Project Summary
A person’s genome typically contains millions of variants which represent the differences between this personal
genome and the reference human genome. Interpretation of how these variants cause diseases and
understanding the mechanism(s) of their statistical associations to phenotype are crucial problems in
computational biology and genetics. The problems are not straightforward to address because over 90% of
disease-associated variants are in non-coding regions that have highly specific cellular context regulatory
functions and about which we have limited comprehension. The long-term goal of this project is to explain
mechanistically how non-coding genetic variants affect cellular context-dependent gene regulatory
networks and influence phenotypes. Expression quantitative trait locus (eQTL) mapping and Gene
regulatory networks (GRNs) are two common approaches for interpreting regulatory mechanisms of genetic
variants. eQTL mapping connects variants in non-coding regions to genes by a population-based association
study. GRNs provide information on the cis-regulatory elements that control context-specific expression of target
genes, and information about the transcription factors that act on these elements. GRN-based variant
interpretation is complementary to eQTL mapping and has the potential to overcome the limitations of eQTL
mapping, which are: (1) eQTL mapping is biased for common alleles; (2) eQTL mapping cannot distinguish
variants in strong linkage disequilibrium; and (3) the power to detect trans-eQTL is low. Most previous regulatory
analysis research based on ENCODE data did not include personal genotyping data, and most eQTL mapping
research did not include regulatory information. Joint modelling of eQTLs and GRNs would enable high-accuracy
and mechanistic variant interpretation. However, the required dataset for such analysis - matched gene
expression, epigenome, and genotyping data from the same individuals - are not available for a large human
sample. Available datasets are cross-individual paired genotyping and gene expression data, such as GTEx
data, and cross-cellular-contexts paired gene expression and epigenomics data, such as ENCODE data. These
two types of paired data are also available at the single cell level. To achieve our long-term goal, we will develop
statistical methods to integrate these unmatched datasets (either bulk or single cell) from different sources to (1)
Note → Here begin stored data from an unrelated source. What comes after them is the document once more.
(* ===== verification/CustodyProofs.v ===== *)
(** * Software custody: correctness

    Provider selection, what a custody record must agree with, and the life of
    a software-custodied key against a backend with a versioned KV store and
    an AEAD: provision, then sign and verify, or unwrap. *)

From stdpp Require Import pretty.
From S2P Require Import Prelude RustStr Bytes RustCrypto LocalCrypto Schema Backend CryptoProvider.

(** ** Selection *)

(** Provider selection is exact.  The local-software provider is chosen
    only for a caller with the software-custody grant and a key recorded under
    software custody, and only when the key's policy allows it; the backend is
    chosen only when it natively supports the algorithm, and never for a
    backend-preferred key that is already under software custody. *)
Theorem select_provider_exact m native allowed op p :
  select_provider m native allowed op = Ok p ↔
  match p with
  | LocalSoftware =>
      allowed = true ∧ pm_custody m = Some SoftwareEncrypted ∧ pm_policy m ≠ BackendRequired
  | VaultTransit =>
      native = true ∧ (pm_policy m = BackendRequired ∨
        pm_policy m = BackendPreferred ∧ pm_custody m ≠ Some SoftwareEncrypted)
  end.
Proof.
  unfold select_provider, select_backend_required, select_backend_preferred,
    select_local_software, require_local_software_allowed, require_software_custody.
  destruct m as [pr [] [[] |]], native, allowed, p; simpl; naive_solver.
Qed.

(** ** Records *)

Section records.
Context `{CC : CustodyCodec}.

(** A custody record is used only if every field agrees with the catalog
    and the KV version it was read at: the key id, algorithm, provider, its
    version, custody mode and, above all, the wrapping key, so that a swapped
    record cannot redirect the unwrap to another AEAD key; the additional
    data handed to the unwrap binds the same fields. *)
Theorem parse_for_local_software_binds json key_id algorithm version kv storage m :
  parse_for_local_software json key_id algorithm version kv storage = Ok m →
  ∃ r, record_from_json json = Some r ∧
    sr_schema_version r = SCHEMA_VERSION ∧ sr_key_id r = key_id ∧ sr_key_version r = kv ∧
    sr_algorithm r = algorithm ∧ sr_provider r = CryptoProviderId_token LocalSoftware ∧
    sr_provider_version r = version ∧ sr_custody r = CustodyMode_token SoftwareEncrypted ∧
    ep_wrapping_key (sr_encrypted_private_key r) = storage ∧
    ep_key_version (sr_encrypted_private_key r) ≠ 0%N ∧
    encrypted_private_key r = Ok (lm_ciphertext m) ∧ lm_storage_key m = storage ∧
    b64_decode (sr_public_key r) = Some (lm_public_key m) ∧ lm_key_version m = kv ∧
    lm_aad m = custody_aad (local_catalog key_id algorithm version storage) kv.
Proof.
  unfold parse_for_local_software, decode_b64. intros Hp.
  destruct (record_from_json json) as [r |] eqn:Er; [| done]. simpl in Hp. inv_ok Hp.
  match goal with H : validate_metadata _ _ _ = Ok _ |- _ =>
    unfold validate_metadata in H; inv_ok H end.
  bool_facts. simpl in *. subst. exists r. split_and!; try done.
  by destruct (b64_decode (sr_public_key r)); simplify_eq/=.
Qed.
End records.

(** ** The life of a key *)

(** What the custody paths rely on of a backend: a KV store that returns the
    last version written, numbered from one, and an AEAD under a named key
    whose ciphertexts open under the additional data they were sealed with;
    sealing, reading and drawing randomness do not disturb either. *)
Class CustodyBackend {S} (w : World S) := {
  kv_at : S → string → string → option KvValue;
  opens : S → string → string → CiphertextEnvelope → option bytes_ → bytes_ → Prop;
  kv_get_law b p s :
    answer w b (kv_get p None) s =
      (match kv_at s b p with Some v => Ok v | None => Err (KeyNotFound p) end, s);
  kv_put_law b p v s : ∃ s',
    let n := match kv_at s b p with Some old => (kv_version old + 1)%N | None => 1%N end in
    answer w b (kv_put p v) s = (Ok n, s') ∧
    kv_at s' b p = Some {| kv_value := v; kv_version := n |} ∧
    ∀ b' k e aad m, opens s b' k e aad m → opens s' b' k e aad m;
  encrypt_law b k alg m aad s : ∃ e s',
    answer w b (encrypt k alg m aad) s = (Ok e, s') ∧ ce_alg e = alg ∧ ce_key_version e ≠ 0%N ∧
    opens s' b k e aad m ∧ ∀ b' p, kv_at s' b' p = kv_at s b' p;
  decrypt_law b k e aad m s : opens s b k e aad m → answer w b (decrypt k e aad) s = (Ok m, s);
  random_law n s : ∃ x s', random w n s = (x, s') ∧ length x = n ∧
    (∀ b p, kv_at s' b p = kv_at s b p) ∧
    (∀ b k e aad m, opens s b k e aad m → opens s' b k e aad m);
}.

Section life.
Context `{RC : RustCrypto} `{!RustCryptoLaws RC} `{CC : CustodyCodec} `{!CustodyCodecLaws CC}.
Context {S : Type} (w : World S) `{CB : !CustodyBackend w}.

(** The record at [path] is a usable custody record of [seed]. *)
Definition custodied (s : S) (p : LocalSoftwareProvider) (key_id path algorithm storage : string)
    (seed public : bytes_) : Prop :=
  ∃ kv m, kv_at s (lp_backend p) path = Some kv ∧
    parse_for_local_software (kv_value kv) key_id algorithm (lp_provider_version p)
      (kv_version kv) storage = Ok m ∧
    lm_public_key m = public ∧ lm_storage_key m = storage ∧
    opens s (lp_backend p) storage (lm_ciphertext m) (Some (lm_aad m)) seed.

Lemma run_backend_op {R} b (c : BackendCall R) s r s' :
  answer w b c s = (r, s') → run w (backend_op b c) s = (map_err ProviderBackend r, s').
Proof. intros H. unfold backend_op, pmap_err. cbn. by rewrite H. Qed.

(** Reading the material of a custodied key and unwrapping its seed. *)
Lemma run_material s p key_id path algorithm storage seed public op :
  custodied s p key_id path algorithm storage seed public →
  ∃ m, run w (material p key_id path (Some storage) op algorithm) s = (Ok m, s) ∧
       lm_public_key m = public ∧ run w (materialize_seed p m) s = (Ok seed, s).
Proof.
  intros (kv & m & Hkv & Hp & Hpub & Hst & Ho). exists m. split_and!; [| done |].
  - unfold material. rewrite (run_ebind_Ok _ _ _ _ storage s) by done.
    rewrite (run_ebind_Ok _ _ _ _ kv s).
    + simpl. by rewrite Hp.
    + rewrite (run_backend_op _ _ _ (Ok kv) s); [done |]. by rewrite kv_get_law, Hkv.
  - unfold materialize_seed. rewrite Hst.
    rewrite (run_backend_op _ _ _ (Ok seed) s); [done |]. by apply decrypt_law.
Qed.

(** A first write stores a usable record. *)
Lemma run_seal_and_store s p q seed public :
  kv_at s (lp_backend p) (spm_backend_path q) = None → public ≠ [] →
  ∃ s', run w (seal_and_store p q seed public) s =
          (Ok {| nk_key_id := spm_key_id q; nk_public_key := public |}, s') ∧
    custodied s' p (spm_key_id q) (spm_backend_path q) (spm_algorithm_token q)
      (spm_storage_key q) seed public.
Proof.
  intros Hnone Hpub. unfold seal_and_store.
  set (cat := local_catalog _ _ _ _).
  destruct (encrypt_law (lp_backend p) (spm_storage_key q) AeadAes256Gcm_ seed
    (Some (custody_aad cat RECORD_VERSION)) s) as (e & s1 & He & Halg & Hver & Hop & Hkv).
  rewrite (run_ebind_Ok _ _ _ _ e s1) by by apply run_backend_op with (r := Ok e).
  set (record := {| sr_schema_version := _ |}).
  destruct (record_roundtrip record) as (json & Hj & Hr). rewrite Hj.
  rewrite (run_ebind_Ok _ _ _ _ json s1) by done.
  destruct (kv_put_law (lp_backend p) (spm_backend_path q) json s1) as (s2 & Hput & Hat & Hpres).
  rewrite Hkv, Hnone in Hput, Hat.
  rewrite (run_ebind_Ok _ _ _ _ 1%N s2) by by apply run_backend_op with (r := Ok 1%N).
  exists s2. split; [done |].
  eexists _, {| lm_ciphertext := e; lm_aad := custody_aad cat 1; lm_storage_key := spm_storage_key q;
                lm_public_key := public; lm_key_version := 1 |}.
  split_and!; [exact Hat | | done | done | by apply Hpres].
  unfold parse_for_local_software. simpl. rewrite Hr. simpl.
  unfold validate_metadata, encrypted_private_key, decode_b64. simpl.
  rewrite !String.eqb_refl, !b64_roundtrip. simpl.
  destruct (String.eqb_spec (b64_encode public) "") as [Hb |]; [by apply b64_nonempty in Hb |].
  destruct (N.eqb_spec (ce_key_version e) 0); [done |]. simpl. rewrite Halg. simpl.
  destruct e; simpl in *. by subst.
Qed.

Lemma custodied_draw s n p key_id path algorithm storage seed public :
  custodied s p key_id path algorithm storage seed public →
  ∃ x s', random w n s = (x, s') ∧ length x = n ∧
    custodied s' p key_id path algorithm storage seed public.
Proof.
  intros (kv & m & Hkv & Hp & Hpub & Hst & Ho).
  destruct (random_law n s) as (x & s' & Hr & Hx & Hk & Hop). exists x, s'. split_and!; try done.
  exists kv, m. rewrite Hk. split_and!; auto.
Qed.

(** Provisioning an ML-KEM or ML-DSA key at a path never written before. *)
Lemma run_generate_sealing s p r storage :
  kv_at s (lp_backend p) (gs_backend_path r) = None → gs_storage_key r = Some storage →
  ∃ seed s1, length seed = KEM_SEED_LEN ∧
    run w (local_generate_sealing_key p r) s =
      (Ok {| nk_key_id := gs_key_id r;
             nk_public_key := kem_public (kem_params (gs_algorithm r)) seed |}, s1) ∧
    custodied s1 p (gs_key_id r) (gs_backend_path r) (KemAlgorithm_token (gs_algorithm r)) storage
      seed (kem_public (kem_params (gs_algorithm r)) seed).
Proof.
  intros Hnone Hst. unfold local_generate_sealing_key. rewrite Hst.
  rewrite (run_ebind_Ok _ _ _ _ storage s) by done.
  destruct (random_law KEM_SEED_LEN s) as (seed & s0 & Hr & Hl & Hkv & _).
  rewrite (run_draw _ _ _ _ _ _ Hr).
  rewrite (run_ebind_Ok _ _ _ _ (kem_public (kem_params (gs_algorithm r)) seed) s0).
  2: { simpl. unfold ml_kem_public_from_seed. by rewrite (seed_len_ok _ Hl). }
  match goal with |- context [seal_and_store p ?q] =>
    destruct (run_seal_and_store s0 p q seed (kem_public (kem_params (gs_algorithm r)) seed))
      as (s1 & Hs & Hc) end; [by rewrite Hkv | apply kem_public_nonempty |].
  exists seed, s1. split_and!; done.
Qed.

Lemma run_generate_signing s p r alg storage :
  kv_at s (lp_backend p) (gk_backend_path r) = None → gk_storage_key r = Some storage →
  ml_dsa_algorithm (gk_algorithm r) = Some alg →
  ∃ seed s1, length seed = DSA_SEED_LEN ∧
    run w (local_generate_key p r) s =
      (Ok {| nk_key_id := gk_key_id r; nk_public_key := dsa_public (dsa_params alg) seed |}, s1) ∧
    custodied s1 p (gk_key_id r) (gk_backend_path r) (MlDsaAlgorithm_token alg) storage seed
      (dsa_public (dsa_params alg) seed).
Proof.
  intros Hnone Hst Halg. unfold local_generate_key. rewrite Hst, Halg.
  rewrite (run_ebind_Ok _ _ _ _ alg s) by done. rewrite (run_ebind_Ok _ _ _ _ storage s) by done.
  destruct (random_law DSA_SEED_LEN s) as (seed & s0 & Hr & Hl & Hkv & _).
  rewrite (run_draw _ _ _ _ _ _ Hr).
  rewrite (run_ebind_Ok _ _ _ _ (dsa_public (dsa_params alg) seed) s0).
  2: { simpl. unfold ml_dsa_public_from_seed, signing_key_from_seed. by rewrite Hl. }
  match goal with |- context [seal_and_store p ?q] =>
    destruct (run_seal_and_store s0 p q seed (dsa_public (dsa_params alg) seed))
      as (s1 & Hs & Hc) end; [by rewrite Hkv | apply dsa_public_nonempty |].
  exists seed, s1. split_and!; done.
Qed.

(** Signing with a custodied key, and verifying against the recorded half. *)
Lemma run_local_sign s p r alg storage seed public sig :
  ml_dsa_algorithm (sq_algorithm r) = Some alg → sq_storage_key r = Some storage →
  custodied s p (sq_key_id r) (sq_backend_path r) (MlDsaAlgorithm_token alg) storage seed public →
  ml_dsa_sign alg seed (sq_message r) = Ok sig →
  run w (local_sign p r) s = (Ok sig, s).
Proof.
  intros Halg Hst Hc Hsig. unfold local_sign. rewrite Halg, Hst.
  rewrite (run_ebind_Ok _ _ _ _ alg s) by done.
  destruct (run_material s p _ _ _ _ _ _ "sign" Hc) as (m & Hm & _ & Hseed).
  rewrite (run_ebind_Ok _ _ _ _ m s) by done. rewrite (run_ebind_Ok _ _ _ _ seed s) by done.
  simpl. by rewrite Hsig.
Qed.

Lemma run_local_verify s p r alg storage seed public ok :
  ml_dsa_algorithm (vq_algorithm r) = Some alg → vq_storage_key r = Some storage →
  custodied s p (vq_key_id r) (vq_backend_path r) (MlDsaAlgorithm_token alg) storage seed public →
  ml_dsa_verify alg public (vq_message r) (vq_signature r) = Ok ok →
  run w (local_verify p r) s = (Ok ok, s).
Proof.
  intros Halg Hst Hc Hv. unfold local_verify. rewrite Halg, Hst.
  rewrite (run_ebind_Ok _ _ _ _ alg s) by done.
  destruct (run_material s p _ _ _ _ _ _ "verify" Hc) as (m & Hm & Hp & _).
  rewrite (run_ebind_Ok _ _ _ _ m s) by done. simpl. by rewrite Hp, Hv.
Qed.

(** Opening an envelope addressed to a custodied key. *)
Lemma run_local_unwrap s p r storage seed public plaintext :
  uq_storage_key r = Some storage → length (uq_nonce r) = KEM_NONCE_LEN →
  custodied s p (uq_key_id r) (uq_backend_path r) (KemAlgorithm_token (uq_kem_algorithm r)) storage
    seed public →
  ml_kem_open seed
    {| mk_kem_algorithm := uq_kem_algorithm r; mk_envelope_algorithm := uq_envelope_algorithm r;
       mk_encapsulated_key := uq_encapsulated_key r; mk_nonce := uq_nonce r;
       mk_ciphertext := uq_ciphertext r |} (default [] (uq_aad r)) = Ok plaintext →
  run w (local_unwrap_envelope p r) s = (Ok plaintext, s).
Proof.
  intros Hst Hn Hc Ho. unfold local_unwrap_envelope. rewrite Hst.
  destruct (run_material s p _ _ _ _ _ _ "unwrap_envelope" Hc) as (m & Hm & _ & Hseed).
  rewrite (run_ebind_Ok _ _ _ _ m s) by done. rewrite (run_ebind_Ok _ _ _ _ seed s) by done.
  unfold ml_kem_envelope_from_parts. rewrite Hn.
  erewrite run_ebind_Ok by done. simpl. by rewrite Ho.
Qed.

Lemma ml_dsa_signs_verifies alg seed m :
  length seed = DSA_SEED_LEN →
  ∃ sig, ml_dsa_sign alg seed m = Ok sig ∧
         ml_dsa_verify alg (dsa_public (dsa_params alg) seed) m sig = Ok true.
Proof.
  intros Hl. unfold ml_dsa_sign, ml_dsa_verify, signing_key_from_seed. rewrite Hl. simpl.
  destruct (dsa_signs (dsa_params alg) seed m) as [sig Hs]. rewrite Hs. exists sig.
  split; [done |]. destruct (dsa_correct _ _ _ _ Hs) as (-> & -> & ->). done.
Qed.

(** Provisioning again over an existing record: the new record claims
    version one but is stored at a later version, which no use accepts. *)
Lemma run_seal_and_store_again s p q seed public old :
  kv_at s (lp_backend p) (spm_backend_path q) = Some old → (1 <= kv_version old)%N →
  ∃ s', run w (seal_and_store p q seed public) s =
          (Ok {| nk_key_id := spm_key_id q; nk_public_key := public |}, s') ∧
    ∀ key_id storage op algorithm,
      run w (material p key_id (spm_backend_path q) (Some storage) op algorithm) s' =
        (Err (failed op algorithm "malformed software-custody record"), s').
Proof.
  intros Hold Hv. unfold seal_and_store. set (cat := local_catalog _ _ _ _).
  destruct (encrypt_law (lp_backend p) (spm_storage_key q) AeadAes256Gcm_ seed
    (Some (custody_aad cat RECORD_VERSION)) s) as (e & s1 & He & _ & _ & _ & Hkv).
  rewrite (run_ebind_Ok _ _ _ _ e s1) by by apply run_backend_op with (r := Ok e).
  set (record := {| sr_schema_version := _ |}).
  destruct (record_roundtrip record) as (json & Hj & Hr). rewrite Hj.
  rewrite (run_ebind_Ok _ _ _ _ json s1) by done.
  destruct (kv_put_law (lp_backend p) (spm_backend_path q) json s1) as (s2 & Hput & Hat & _).
  rewrite Hkv, Hold in Hput, Hat. set (n := (kv_version old + 1)%N) in *.
  rewrite (run_ebind_Ok _ _ _ _ n s2) by by apply run_backend_op with (r := Ok n).
  exists s2. split; [done |]. intros key_id storage op algorithm. unfold material.
  rewrite (run_ebind_Ok _ _ _ _ storage s2) by done.
  rewrite (run_ebind_Ok _ _ _ _ {| kv_value := json; kv_version := n |} s2).
  2: { rewrite (run_backend_op _ _ _ (Ok {| kv_value := json; kv_version := n |}) s2); [done |].
    by rewrite kv_get_law, Hat. }
  assert ((sr_key_version record =? n)%N = false) as Hne.
  { apply N.eqb_neq. simpl. unfold RECORD_VERSION, n. lia. }
  cbn [run lift kv_value kv_version]. unfold parse_for_local_software. rewrite Hr.
  cbn [ok_or]. unfold validate_metadata. rewrite Hne.
  destruct (negb (sr_schema_version record =? SCHEMA_VERSION)%N); [done |].
  by destruct (negb (String.eqb (sr_key_id record) _)).
Qed.
End life.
infer high accuracy context-specific GRNs to connect variants, transcription factors, cis-regulatory elements, and
target genes; and (2) detect trans-eQTLs that regulate target genes. These methods can be extended to interpret
disease-associated variants, identify causal variants, and infer personalized drug response to provide guidance
for precision medicine. This project is fundamental for precision medicine, and it will increase our understanding
of how genetic variants contribute to phenotype.